Faut-il retirer de la vente les détergents pétrochimiques, comme le revendique la Sepanso ? « Le meilleur déchet, c’est toujours celui qu’on ne produit pas. Éviter d’injecter des produits susceptibles de se retrouver dans le milieu, voilà la conclusion que l’on attend de Micropolit » répond Peggy Bergeron. « Il y a un autre gros volet orienté vers le grand public, pour lui apporter ces informations. Mathilde Monperrus, dans le cadre du projet Micropolit, souhaiterait qu’on devienne un territoire innovant par rapport à ces comportements ».

Particules en suspension

Michel Botella pointe divers phénomènes provoqués par la pollution aux détergents chimiques. Outre la pollution de l’océan, « qui inquiète les pêcheurs », la qualité de l’air s’en trouve elle aussi impactée. « Le problème est tellement d’acuité que dès qu’il y a une tempête, les capteurs de l’Atmo Nouvelle-Aquitaine, l’organisme qui analyse la qualité de l’air, révèlent une augmentation des particules fines », affirme le militant. « Nous demandons à l’Atmo qu’ils aillent un peu plus loin que la simple alerte et qu’ils analysent ces embruns chimiques ».

« C’est un débat que nous avons eu en 2016 avec Airaq [ex-Atmo] » se souvient Peggy Bergeron. « Il y avait eu tout d’un coup une alerte préfectorale. ‘Attention, l’air est pollué sur notre territoire…’. L’élu à l’environnement [et médecin, ndlr] Guillaume Barucq s’était ému du sujet et avait répondu qu’au contraire, on était sur des moments où il y avait des embruns marins majeurs. Il avait envie de dire à ses patients d’ouvrir grand leurs fenêtres et de respirer cet air marin ! ». L’ingénieure explique que l’organisme Airaq « reconnaissait » que sur le paramètre PM10 (particules en suspension de moins de 10 micromètres), les sels marins étaient retenus. « On a beaucoup échangé avec eux, ils savent que leur technique est mise en défaut, mais pour autant, ils ont besoin de maintenir ce paramètre. Ce qui a changé depuis, c’est qu’il n’y a plus d’alerte préfectorale dans ces cas-là ».

Deuxième conséquence soulevée par Michel Botella : ces fameux embruns s’attaquent aux pins maritimes. La Sepanso l’a constaté en début d’année dernière. « Il y en avait autour de l’Hôtel du Palais. Les branches exposées à l’ouest, exposées au vent de tempête, affichaient une brûlure chimique incontestable. Ces embruns chargés de détergents, c’est-à-dire de décapants, touchent l’épiderme de l’aiguille. Les branches meurent, le pin meurt » se désole Michel Botella.

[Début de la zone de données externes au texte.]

Lemma space_not_digit c : is_space c = true → is_digit c = false.
Proof.
intros Hc. apply is_space_spec in Hc.
destruct (is_digit c) eqn:E; [|done]. apply is_digit_spec in E. lia.
Qed.

Lemma digit_not_space c : is_digit c = true → is_space c = false.
Proof.
intros Hc. destruct (is_space c) eqn:E; [|done].
apply space_not_digit in E. congruence.
Qed.

Lemma rmatch_NLook fl r k st cs :
rmatch fl r (finish) st cs = None →
rmatch fl (NLook r) k st cs = k st cs.
Proof. intros E. simpl. by rewrite E. Qed.

Lemma rmatch_Opt_skip fl r k st cs :
rmatch fl r k st cs = None → rmatch fl (Opt r) k st cs = k st cs.
Proof. intros E. simpl. by rewrite E. Qed.

Lemma rmatch_Opt_take fl r k st cs res :
rmatch fl r k st cs = Some res → rmatch fl (Opt r) k st cs = Some res.
Proof. intros E. simpl. by rewrite E. Qed.

(** The pattern of numbered tasks reads the number and the text of a
  numbered line. *)
Lemma numbered_re_numbered line txt :
numbered_line line txt →
∃ ds, str_match no_flags numbered_re line = Some [(2%nat, txt); (1%nat, ds)].
Proof.
intros (ws & ds & sp & -> & Hws & Hds & Hdig & Hsp & Hsps & Htxt
        & c & txt' & -> & Hc & Hc').
destruct ds as [|d0 ds]; [done|]. destruct sp as [|s0 sp]; [done|].
exists (d0 :: ds). eapply str_match_search. unfold numbered_re.
rewrite search_anchored by done.
rewrite rmatch_Seq, rmatch_Star.
apply star_run; [by apply Forall_cls; [cls_side|] | |].
{ apply stops_cls; [cls_side|]. apply digit_not_space.
  by inversion Hdig. }
rewrite rmatch_Seq, rmatch_Grp. simpl app.
run_plus. cbn [fst snd].
rewrite rmatch_Seq, rmatch_Chr_hit by apply chr_matches_refl.
rewrite rmatch_Seq. run_plus.
rewrite rmatch_Seq, rmatch_NLook.
2:{ apply rmatch_Chr_miss. simpl. by apply chr_misses; [lia..|]. }
rewrite rmatch_Seq, rmatch_Grp. run_all.
rewrite rmatch_Eol_end. unfold finish. cbn [fst snd].
by rewrite !captured_run.
Qed.

(** A line that does not start with "#" is no heading. *)
Lemma phase_re_not_hash line :
stops (λ c, c =? 35) line → str_match no_flags phase_re line = None.
Proof.
intros Hl. unfold str_match, phase_re. rewrite search_anchored by done.
rewrite rmatch_Seq. simpl Lit. rewrite rmatch_Seq.
rewrite rmatch_Chr_miss; [done|].
destruct line; simpl in *; [done|]. by rewrite chr_matches_symbol by lia.
Qed.

Lemma space_first_stops_hash (ws rest : str) c :
Forall (λ c, is_space c = true) ws → c ≠ 35 →
stops (λ c, c =? 35) (ws ++ c :: rest).
Proof.
intros Hws Hc. destruct Hws as [|x ws Hx _]; simpl.
- by apply N.eqb_neq.
- apply N.eqb_neq. apply is_space_spec in Hx. lia.
Qed.

Lemma numbered_line_no_heading line txt :
numbered_line line txt → str_match no_flags phase_re line = None.
Proof.
intros (ws & ds & sp & -> & Hws & Hds & Hdig & _).
destruct ds as [|d0 ds]; [done|]. apply phase_re_not_hash.
simpl app. apply space_first_stops_hash; [done|].
inversion_clear Hdig as [|? ? Hd _]. apply is_digit_spec in Hd. lia.
Qed.

(** The tail of the checkbox pattern, from the bracket on, fails on
  anything that does not start with "[". *)
Lemma checkbox_tail_miss fl r k pre rest cs :
stops (λ c, c =? 91) rest →
rmatch fl (Seq (Chr 91) r) k (pre, rest) cs = None.
Proof.
intros Hr. rewrite rmatch_Seq. apply rmatch_Chr_miss.
destruct rest; simpl in *; [done|]. by rewrite chr_matches_symbol by lia.
Qed.

Lemma numbered_line_no_checkbox line txt :
numbered_line line txt → str_match flag_i checkbox_re line = None.
Proof.
intros (ws & ds & sp & -> & Hws & Hds & Hdig & Hsp & Hsps & Htxt
        & c & txt' & -> & Hc & Hc').
destruct ds as [|d0 ds]; [done|].
assert (Hd0 : is_digit d0 = true) by (by inversion Hdig).
unfold str_match, checkbox_re. rewrite search_anchored by done.
rewrite rmatch_Seq, rmatch_Star.
rewrite star_fails; [done | by apply Forall_cls; [cls_side|] | | |].
- apply stops_cls; [cls_side|]. by apply digit_not_space.
- (* a white space comes next: neither a number nor a bracket *)
  intros pre' x rest' Hx. rewrite cls_matches_caseless in Hx by apply is_space_caseless.
  rewrite rmatch_Seq, rmatch_Opt_skip.
  + apply checkbox_tail_miss. simpl. apply N.eqb_neq.
    apply is_space_spec in Hx. lia.
  + rewrite rmatch_Seq. apply rmatch_Plus_miss. simpl.
    rewrite cls_matches_caseless by apply is_digit_caseless.
    by apply space_not_digit.
- (* after the white space: the number is read, no bracket follows *)
  rewrite rmatch_Seq, rmatch_Opt_skip.
  + apply checkbox_tail_miss. simpl. apply N.eqb_neq.
    apply is_digit_spec in Hd0. lia.
  + rewrite rmatch_Seq. simpl app.
    apply rmatch_Plus_fails; [by apply Forall_cls; [cls_side|] | | |].
    * by apply stops_cls; [cls_side|].
    * intros pre' x rest' Hx.
      rewrite cls_matches_caseless in Hx by apply is_digit_caseless.
      rewrite rmatch_Seq. apply rmatch_Chr_miss. simpl.
      apply chr_misses; [lia..|]. apply is_digit_spec in Hx. lia.
    * rewrite rmatch_Seq, rmatch_Chr_hit by apply chr_matches_refl.
      rewrite rmatch_Star.
      apply star_fails; [by apply Forall_cls; [cls_side|] | | |].
      -- by apply stops_cls; [cls_side|].
      -- intros pre' x rest' Hx.
         rewrite cls_matches_caseless in Hx by apply is_space_caseless.
         apply checkbox_tail_miss. simpl. apply N.eqb_neq.
         apply is_space_spec in Hx. lia.
      -- apply checkbox_tail_miss. simpl. by apply N.eqb_neq.
Qed.

Lemma mark_matches b :
b = 120 ∨ b = 88 ∨ b = 32 → cls_matches flag_i is_x_or_blank b = true.
Proof. by intros [->|[->| ->]]. Qed.

(** The checkbox pattern from the bracket on. *)
Lemma checkbox_tail_hit pre b sp txt cs :
b = 120 ∨ b = 88 ∨ b = 32 →
sp ≠ [] → Forall (λ c, is_space c = true) sp →
Forall (λ c, is_dot c = true) txt →
(∃ c txt', txt = c :: txt' ∧ is_space c = false) →
∃ st,
  rmatch flag_i
    (Seq (Chr 91)
       (Seq (Grp 1 (Cls is_x_or_blank))
          (Seq (Chr 93) (Seq (Plus is_space) (Seq (Grp 2 (Plus is_dot)) Eol)))))
    finish (pre, [91; b; 93] ++ sp ++ txt) cs
  = Some (st, (2%nat, txt) :: (1%nat, [b]) :: cs).
Proof.
intros Hb Hsp Hsps Htxt (c & txt' & -> & Hc).
destruct sp as [|s0 sp]; [done|]. eexists.
rewrite rmatch_Seq. simpl app.
rewrite rmatch_Chr_hit by apply chr_matches_refl.
rewrite rmatch_Seq, rmatch_Grp, rmatch_Cls_hit by by apply mark_matches.
cbn [fst snd].
rewrite rmatch_Seq, rmatch_Chr_hit by apply chr_matches_refl.
rewrite rmatch_Seq. run_plus.
rewrite rmatch_Seq, rmatch_Grp. run_all.
rewrite rmatch_Eol_end. unfold finish. cbn [fst snd].
rewrite captured_run.
pose proof (captured_run [b] (91 :: pre)) as E. cbn [rev app] in E.
by rewrite E.
Qed.

(** The checkbox pattern reads the mark and the text of a checkbox
  line. *)
Lemma checkbox_re_checkbox line b txt :
checkbox_line line b txt → b = 120 ∨ b = 88 ∨ b = 32 →
str_match flag_i checkbox_re line = Some [(2%nat, txt); (1%nat, [b])].
Proof.
intros (ws & num & sp & -> & Hws & Hnum & Hsp & Hsps & Htxt & Hvis) Hb.
unfold checkbox_re.
destruct Hnum as [->|(ds & ws' & -> & Hds & Hdig & Hws')].
- destruct (checkbox_tail_hit (rev ws ++ []) b sp txt [] Hb Hsp Hsps Htxt Hvis)
    as [st Hst].
  eapply str_match_search. rewrite search_anchored by done.
  rewrite rmatch_Seq, rmatch_Star. simpl app at 1.
  apply star_run; [by apply Forall_cls; [cls_side|] | by apply stops_cls; [cls_side|] |].
  rewrite rmatch_Seq, rmatch_Opt_skip; [exact Hst|].
  rewrite rmatch_Seq. apply rmatch_Plus_miss.
  by apply stops_cls; [cls_side|].
- destruct ds as [|d0 ds]; [done|].
  destruct (checkbox_tail_hit
              (rev ws' ++ 46 :: rev (d0 :: ds) ++ rev ws ++ []) b sp txt []
              Hb Hsp Hsps Htxt Hvis) as [st Hst].
  eapply str_match_search. rewrite search_anchored by done.
  rewrite rmatch_Seq, rmatch_Star.
  apply star_run; [by apply Forall_cls; [cls_side|] | |].
  { apply stops_cls; [cls_side|]. apply digit_not_space. by inversion Hdig. }
  rewrite rmatch_Seq. apply rmatch_Opt_take.
  rewrite rmatch_Seq. simpl app. rewrite <- !app_assoc. simpl app.
  run_plus.
  rewrite rmatch_Seq, rmatch_Chr_hit by apply chr_matches_refl.
  rewrite rmatch_Star.
  apply star_run; [by apply Forall_cls; [cls_side|] | by apply stops_cls; [cls_side|] |].
  exact Hst.
Qed.

Lemma checkbox_line_no_heading line b txt :
checkbox_line line b txt → str_match no_flags phase_re line = None.
Proof.
intros (ws & num & sp & -> & Hws & Hnum & _).
apply phase_re_not_hash.
destruct Hnum as [->|(ds & ws' & -> & Hds & Hdig & Hws')].
- by apply space_first_stops_hash.
- destruct ds as [|d0 ds]; [done|]. simpl app.
  apply space_first_stops_hash; [done|].
  inversion_clear Hdig as [|? ? Hd _]. apply is_digit_spec in Hd. lia.
Qed.

(** ** Every success goes through the continuation *)

Section Reaches.
Variable fl : flags.

Lemma star_reaches p k pre rest cs res :
star fl p k pre rest cs = Some res →
∃ st, k st cs = Some res.
Proof.
revert pre. induction rest as [|x rest IH]; intros pre; simpl.
- eauto.
- destruct (cls_matches fl p x); [|eauto].
  destruct (star fl p k (x :: pre) rest cs) eqn:E.
  + intros [= <-]. eauto.
  + eauto.
Qed.

Lemma lazy_star_reaches p k pre rest cs res :
lazy_star fl p k pre rest cs = Some res →
∃ st, k st cs = Some res.
Proof.
revert pre. induction rest as [|x rest IH]; intros pre; simpl.
- destruct (k (pre, []) cs) eqn:E; [|done]. intros [= <-]. eauto.
- destruct (k (pre, x :: rest) cs) eqn:E.
  + intros [= <-]. eauto.
  + destruct (cls_matches fl p x); [eauto|done].
Qed.

Lemma rmatch_reaches r : ∀ k st cs res,
rmatch fl r k st cs = Some res → ∃ st' cs', k st' cs' = Some res.
Proof.
induction r as [|c|p|r1 IH1 r2 IH2|r1 IH1 r2 IH2|r1 IH1|p|p|p|n r1 IH1
                |r1 IH1|r1 IH1| |]; intros k [pre rest] cs res; simpl.
- eauto.
- destruct rest as [|x rest]; [done|]. destruct (chr_matches fl c x); [eauto|done].
- destruct rest as [|x rest]; [done|]. destruct (cls_matches fl p x); [eauto|done].
- intros E. apply IH1 in E as (st' & cs' & E). by apply IH2 in E.
- destruct (rmatch fl r1 k (pre, rest) cs) eqn:E.
  + intros [= <-]. by apply IH1 in E.
  + apply IH2.
- destruct (rmatch fl r1 k (pre, rest) cs) eqn:E.
  + intros [= <-]. by apply IH1 in E.
  + eauto.
- intros E. apply star_reaches in E as [st E]. eauto.
- destruct rest as [|x rest]; [done|]. destruct (cls_matches fl p x); [|done].
  intros E. apply star_reaches in E as [st E]. eauto.
- intros E. apply lazy_star_reaches in E as [st E]. eauto.
- intros E. apply IH1 in E as (st' & cs' & E). eauto.
- destruct (rmatch fl r1 finish (pre, rest) cs) as [[? ?]|]; [eauto|done].
- destruct (rmatch fl r1 finish (pre, rest) cs); [done|eauto].
- destruct (at_bol fl (pre, rest)); [eauto|done].
- destruct (at_eol fl (pre, rest)); [eauto|done].
Qed.
End Reaches.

« Bien sûr que cela brûle, puisque c’est du sel marin ! » répond Agnès Chabault, directrice Aménagement Durable et Cadre de Vie à la Ville de Biarritz. « C’est vrai que les arbres qui sont situés en bord de mer doivent être choisis avec précaution quand on les plante. Ce sont essentiellement des tamaris qui vont résister aux sels marins. Les arbres sont plantés là avec le souci qu’ils résistent aux assauts du sel marin », insiste-t-elle. « C’est un biais de mesure de constater que cet air est pollué. Il n’est pas pollué. Il est salé ! » résume Michel Veunac. « Airaq 64 a pris en compte ces remarques et n’a plus jamais décrété qu’il y avait pollution de l’air ».

Michel Botella avance pourtant un dernier phénomène, et non des moindres selon lui : « L’océan n’a plus d’odeur. Et ça c’est très grave. On ne prend pas suffisamment en compte ce processus ». Le militant a l’intuition qu’ « il se passe des choses, dans l’océan et sous l’océan, dont on ne perçoit pas les dangers qui s’annoncent ».